**Directions:**
From the records below, print exactly the lines starting at the one containing "- by split." and ending at the one containing "the orchestrator's key", ends included, and nothing else.

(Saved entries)
^^^^
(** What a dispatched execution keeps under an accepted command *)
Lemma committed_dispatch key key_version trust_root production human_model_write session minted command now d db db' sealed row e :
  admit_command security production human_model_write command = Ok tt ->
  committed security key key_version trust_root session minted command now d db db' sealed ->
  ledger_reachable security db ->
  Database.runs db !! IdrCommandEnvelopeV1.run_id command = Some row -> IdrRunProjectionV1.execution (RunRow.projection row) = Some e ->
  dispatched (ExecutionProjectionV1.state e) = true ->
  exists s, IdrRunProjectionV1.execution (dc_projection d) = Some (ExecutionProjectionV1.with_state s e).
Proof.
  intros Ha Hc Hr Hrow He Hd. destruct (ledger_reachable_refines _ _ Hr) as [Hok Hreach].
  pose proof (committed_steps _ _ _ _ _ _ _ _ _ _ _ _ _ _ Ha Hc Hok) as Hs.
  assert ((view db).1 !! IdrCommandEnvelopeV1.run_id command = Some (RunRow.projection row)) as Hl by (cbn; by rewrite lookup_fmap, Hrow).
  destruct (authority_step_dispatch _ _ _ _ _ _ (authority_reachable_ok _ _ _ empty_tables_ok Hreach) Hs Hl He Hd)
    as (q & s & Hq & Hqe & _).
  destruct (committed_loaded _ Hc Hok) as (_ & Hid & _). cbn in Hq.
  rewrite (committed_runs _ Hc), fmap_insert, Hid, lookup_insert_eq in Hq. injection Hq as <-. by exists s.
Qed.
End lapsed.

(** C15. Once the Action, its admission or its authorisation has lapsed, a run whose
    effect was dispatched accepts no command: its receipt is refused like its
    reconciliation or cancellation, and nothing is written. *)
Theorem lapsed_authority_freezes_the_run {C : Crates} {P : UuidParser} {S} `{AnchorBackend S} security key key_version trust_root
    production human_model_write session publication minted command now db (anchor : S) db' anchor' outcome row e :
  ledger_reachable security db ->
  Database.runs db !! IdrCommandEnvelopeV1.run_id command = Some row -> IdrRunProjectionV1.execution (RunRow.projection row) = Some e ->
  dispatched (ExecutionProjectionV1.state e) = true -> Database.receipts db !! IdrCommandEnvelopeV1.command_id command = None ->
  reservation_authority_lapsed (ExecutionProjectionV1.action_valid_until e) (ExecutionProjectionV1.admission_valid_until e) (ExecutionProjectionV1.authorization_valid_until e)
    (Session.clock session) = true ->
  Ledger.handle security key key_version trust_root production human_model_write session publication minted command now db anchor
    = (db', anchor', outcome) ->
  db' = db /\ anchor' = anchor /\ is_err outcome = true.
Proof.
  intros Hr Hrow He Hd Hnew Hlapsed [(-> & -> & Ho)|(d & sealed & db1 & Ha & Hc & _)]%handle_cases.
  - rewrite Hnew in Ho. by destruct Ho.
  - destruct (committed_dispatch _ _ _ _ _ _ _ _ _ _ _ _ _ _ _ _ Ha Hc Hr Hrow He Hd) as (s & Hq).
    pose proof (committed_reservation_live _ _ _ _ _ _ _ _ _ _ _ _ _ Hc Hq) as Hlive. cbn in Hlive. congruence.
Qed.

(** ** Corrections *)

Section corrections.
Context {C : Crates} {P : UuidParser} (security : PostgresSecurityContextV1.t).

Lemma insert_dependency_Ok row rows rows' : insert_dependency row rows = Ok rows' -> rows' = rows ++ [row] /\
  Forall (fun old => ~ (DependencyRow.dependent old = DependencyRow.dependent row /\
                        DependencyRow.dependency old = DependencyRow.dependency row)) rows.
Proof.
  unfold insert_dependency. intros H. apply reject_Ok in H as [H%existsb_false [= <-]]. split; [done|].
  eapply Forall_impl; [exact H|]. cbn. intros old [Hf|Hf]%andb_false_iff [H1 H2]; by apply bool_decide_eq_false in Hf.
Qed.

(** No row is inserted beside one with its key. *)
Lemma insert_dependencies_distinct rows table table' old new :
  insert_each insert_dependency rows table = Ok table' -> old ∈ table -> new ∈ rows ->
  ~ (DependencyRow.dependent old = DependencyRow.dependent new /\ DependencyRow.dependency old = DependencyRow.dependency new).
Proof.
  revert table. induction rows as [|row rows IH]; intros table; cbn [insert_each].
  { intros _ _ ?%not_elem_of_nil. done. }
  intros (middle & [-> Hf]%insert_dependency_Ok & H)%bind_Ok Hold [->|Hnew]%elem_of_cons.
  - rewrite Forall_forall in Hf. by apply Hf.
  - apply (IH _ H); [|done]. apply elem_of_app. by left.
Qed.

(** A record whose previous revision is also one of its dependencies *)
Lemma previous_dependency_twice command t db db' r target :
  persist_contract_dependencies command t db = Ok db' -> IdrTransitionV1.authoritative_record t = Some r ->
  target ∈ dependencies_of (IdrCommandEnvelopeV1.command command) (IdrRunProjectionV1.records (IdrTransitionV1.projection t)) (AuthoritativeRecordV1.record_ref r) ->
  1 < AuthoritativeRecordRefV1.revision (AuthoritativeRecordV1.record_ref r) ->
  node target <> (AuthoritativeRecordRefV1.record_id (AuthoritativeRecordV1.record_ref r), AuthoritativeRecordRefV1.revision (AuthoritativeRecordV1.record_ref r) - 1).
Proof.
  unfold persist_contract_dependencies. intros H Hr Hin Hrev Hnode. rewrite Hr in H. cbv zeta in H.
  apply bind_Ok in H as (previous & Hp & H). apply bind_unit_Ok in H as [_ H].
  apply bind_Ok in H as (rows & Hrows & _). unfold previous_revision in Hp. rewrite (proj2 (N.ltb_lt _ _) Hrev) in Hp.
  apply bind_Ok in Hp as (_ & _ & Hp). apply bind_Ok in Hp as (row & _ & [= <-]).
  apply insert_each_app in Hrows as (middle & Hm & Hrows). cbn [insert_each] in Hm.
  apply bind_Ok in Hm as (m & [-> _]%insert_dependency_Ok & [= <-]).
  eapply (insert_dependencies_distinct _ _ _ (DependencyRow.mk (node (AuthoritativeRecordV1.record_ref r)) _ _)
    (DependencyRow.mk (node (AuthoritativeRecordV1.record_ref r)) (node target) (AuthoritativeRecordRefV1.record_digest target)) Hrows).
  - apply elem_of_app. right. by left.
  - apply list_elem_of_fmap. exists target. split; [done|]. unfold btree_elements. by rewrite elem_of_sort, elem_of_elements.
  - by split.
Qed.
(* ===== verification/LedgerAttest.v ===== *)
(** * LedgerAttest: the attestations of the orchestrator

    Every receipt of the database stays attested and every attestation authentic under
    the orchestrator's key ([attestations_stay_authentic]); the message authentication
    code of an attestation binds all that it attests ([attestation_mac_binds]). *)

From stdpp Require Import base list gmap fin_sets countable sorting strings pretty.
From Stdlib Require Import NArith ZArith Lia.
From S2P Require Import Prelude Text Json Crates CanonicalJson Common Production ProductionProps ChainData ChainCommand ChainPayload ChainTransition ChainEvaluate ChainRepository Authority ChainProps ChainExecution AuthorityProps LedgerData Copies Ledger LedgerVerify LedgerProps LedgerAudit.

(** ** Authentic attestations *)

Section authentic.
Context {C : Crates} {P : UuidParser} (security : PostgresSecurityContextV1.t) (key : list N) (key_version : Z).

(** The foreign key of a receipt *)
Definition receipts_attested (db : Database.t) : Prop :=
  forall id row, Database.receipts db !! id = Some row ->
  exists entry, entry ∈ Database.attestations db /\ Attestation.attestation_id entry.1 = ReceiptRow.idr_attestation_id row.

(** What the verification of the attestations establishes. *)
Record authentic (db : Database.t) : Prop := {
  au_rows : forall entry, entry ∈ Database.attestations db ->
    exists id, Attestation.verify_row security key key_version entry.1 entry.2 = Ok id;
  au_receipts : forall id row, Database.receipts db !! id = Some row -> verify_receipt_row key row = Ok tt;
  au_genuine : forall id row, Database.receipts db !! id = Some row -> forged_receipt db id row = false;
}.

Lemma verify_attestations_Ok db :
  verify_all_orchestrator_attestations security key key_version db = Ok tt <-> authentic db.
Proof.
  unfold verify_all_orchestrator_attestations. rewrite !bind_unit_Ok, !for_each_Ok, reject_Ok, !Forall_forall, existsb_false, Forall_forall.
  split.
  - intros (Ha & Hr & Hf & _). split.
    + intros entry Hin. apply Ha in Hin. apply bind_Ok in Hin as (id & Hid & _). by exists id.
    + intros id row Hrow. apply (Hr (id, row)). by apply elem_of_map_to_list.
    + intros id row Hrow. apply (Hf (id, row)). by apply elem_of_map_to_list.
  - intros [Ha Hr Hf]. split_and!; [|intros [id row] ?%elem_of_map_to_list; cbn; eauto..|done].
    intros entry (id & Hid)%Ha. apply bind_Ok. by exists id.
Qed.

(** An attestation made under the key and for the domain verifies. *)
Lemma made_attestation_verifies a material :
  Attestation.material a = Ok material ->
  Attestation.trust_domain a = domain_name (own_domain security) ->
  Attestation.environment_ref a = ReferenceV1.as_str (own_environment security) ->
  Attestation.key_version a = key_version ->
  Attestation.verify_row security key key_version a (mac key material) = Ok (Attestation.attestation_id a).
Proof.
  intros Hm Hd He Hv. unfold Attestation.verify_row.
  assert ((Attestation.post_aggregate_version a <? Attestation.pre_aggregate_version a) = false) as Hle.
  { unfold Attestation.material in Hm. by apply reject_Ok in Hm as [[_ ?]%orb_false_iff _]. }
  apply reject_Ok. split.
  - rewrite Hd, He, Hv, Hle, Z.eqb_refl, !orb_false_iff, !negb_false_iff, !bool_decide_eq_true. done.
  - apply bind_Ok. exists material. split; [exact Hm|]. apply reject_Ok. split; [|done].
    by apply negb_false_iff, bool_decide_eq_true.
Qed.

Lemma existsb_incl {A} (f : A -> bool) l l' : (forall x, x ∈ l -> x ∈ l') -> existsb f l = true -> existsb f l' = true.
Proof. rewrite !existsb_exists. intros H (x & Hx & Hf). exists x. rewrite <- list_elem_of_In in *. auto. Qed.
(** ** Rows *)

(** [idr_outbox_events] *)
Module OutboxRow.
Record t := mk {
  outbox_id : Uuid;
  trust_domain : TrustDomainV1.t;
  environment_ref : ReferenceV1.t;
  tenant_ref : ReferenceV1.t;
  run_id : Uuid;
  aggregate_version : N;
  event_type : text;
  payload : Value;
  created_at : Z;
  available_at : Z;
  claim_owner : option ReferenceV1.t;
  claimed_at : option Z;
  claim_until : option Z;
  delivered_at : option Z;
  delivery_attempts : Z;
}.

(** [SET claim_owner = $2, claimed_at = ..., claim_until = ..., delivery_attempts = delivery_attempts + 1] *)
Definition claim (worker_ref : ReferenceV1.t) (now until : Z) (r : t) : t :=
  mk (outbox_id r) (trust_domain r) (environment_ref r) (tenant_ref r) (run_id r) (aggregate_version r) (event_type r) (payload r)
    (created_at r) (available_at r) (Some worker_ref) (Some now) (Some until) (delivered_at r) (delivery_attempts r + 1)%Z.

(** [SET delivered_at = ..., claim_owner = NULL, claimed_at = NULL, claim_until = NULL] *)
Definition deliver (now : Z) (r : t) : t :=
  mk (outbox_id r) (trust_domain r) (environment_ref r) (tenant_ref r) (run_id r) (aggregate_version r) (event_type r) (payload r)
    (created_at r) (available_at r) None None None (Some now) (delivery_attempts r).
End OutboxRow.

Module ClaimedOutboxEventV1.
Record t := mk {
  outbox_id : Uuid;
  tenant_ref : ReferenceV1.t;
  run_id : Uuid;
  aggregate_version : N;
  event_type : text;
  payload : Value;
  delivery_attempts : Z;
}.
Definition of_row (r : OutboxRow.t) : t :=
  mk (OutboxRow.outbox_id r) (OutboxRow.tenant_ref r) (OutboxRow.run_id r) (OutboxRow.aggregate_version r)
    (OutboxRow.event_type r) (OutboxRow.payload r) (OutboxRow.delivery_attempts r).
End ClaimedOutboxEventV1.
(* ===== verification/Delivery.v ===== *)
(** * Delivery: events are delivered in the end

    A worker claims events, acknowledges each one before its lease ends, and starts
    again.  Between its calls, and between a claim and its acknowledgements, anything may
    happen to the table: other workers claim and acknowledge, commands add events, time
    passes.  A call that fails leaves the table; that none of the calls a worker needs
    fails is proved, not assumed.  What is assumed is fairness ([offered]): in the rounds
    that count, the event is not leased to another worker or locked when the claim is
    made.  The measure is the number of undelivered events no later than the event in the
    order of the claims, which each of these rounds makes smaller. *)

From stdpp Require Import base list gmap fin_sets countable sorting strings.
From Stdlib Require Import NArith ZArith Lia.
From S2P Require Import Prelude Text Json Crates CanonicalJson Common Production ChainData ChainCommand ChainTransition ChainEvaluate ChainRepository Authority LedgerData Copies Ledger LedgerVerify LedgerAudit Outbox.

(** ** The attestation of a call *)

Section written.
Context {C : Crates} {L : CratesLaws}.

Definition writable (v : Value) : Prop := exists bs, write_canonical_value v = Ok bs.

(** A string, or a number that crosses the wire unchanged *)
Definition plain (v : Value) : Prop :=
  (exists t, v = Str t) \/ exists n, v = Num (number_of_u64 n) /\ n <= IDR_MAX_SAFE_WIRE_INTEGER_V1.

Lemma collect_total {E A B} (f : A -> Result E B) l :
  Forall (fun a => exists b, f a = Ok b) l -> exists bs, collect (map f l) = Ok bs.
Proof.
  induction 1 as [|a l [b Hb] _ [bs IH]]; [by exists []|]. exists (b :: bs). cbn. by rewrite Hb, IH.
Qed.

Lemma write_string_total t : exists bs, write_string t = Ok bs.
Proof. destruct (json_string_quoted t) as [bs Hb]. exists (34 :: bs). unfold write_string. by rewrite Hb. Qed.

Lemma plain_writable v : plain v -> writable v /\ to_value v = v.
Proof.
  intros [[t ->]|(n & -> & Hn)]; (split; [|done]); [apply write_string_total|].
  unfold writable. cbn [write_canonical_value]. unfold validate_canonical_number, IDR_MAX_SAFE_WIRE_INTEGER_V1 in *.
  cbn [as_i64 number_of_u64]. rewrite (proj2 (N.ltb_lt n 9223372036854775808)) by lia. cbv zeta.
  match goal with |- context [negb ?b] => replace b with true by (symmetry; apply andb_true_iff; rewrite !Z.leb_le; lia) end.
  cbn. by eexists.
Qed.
^^^^
**Response to this task:**
  - by split.
Qed.
(* ===== verification/LedgerAttest.v ===== *)
(** * LedgerAttest: the attestations of the orchestrator

    Every receipt of the database stays attested and every attestation authentic under
    the orchestrator's key ([attestations_stay_authentic]); the message authentication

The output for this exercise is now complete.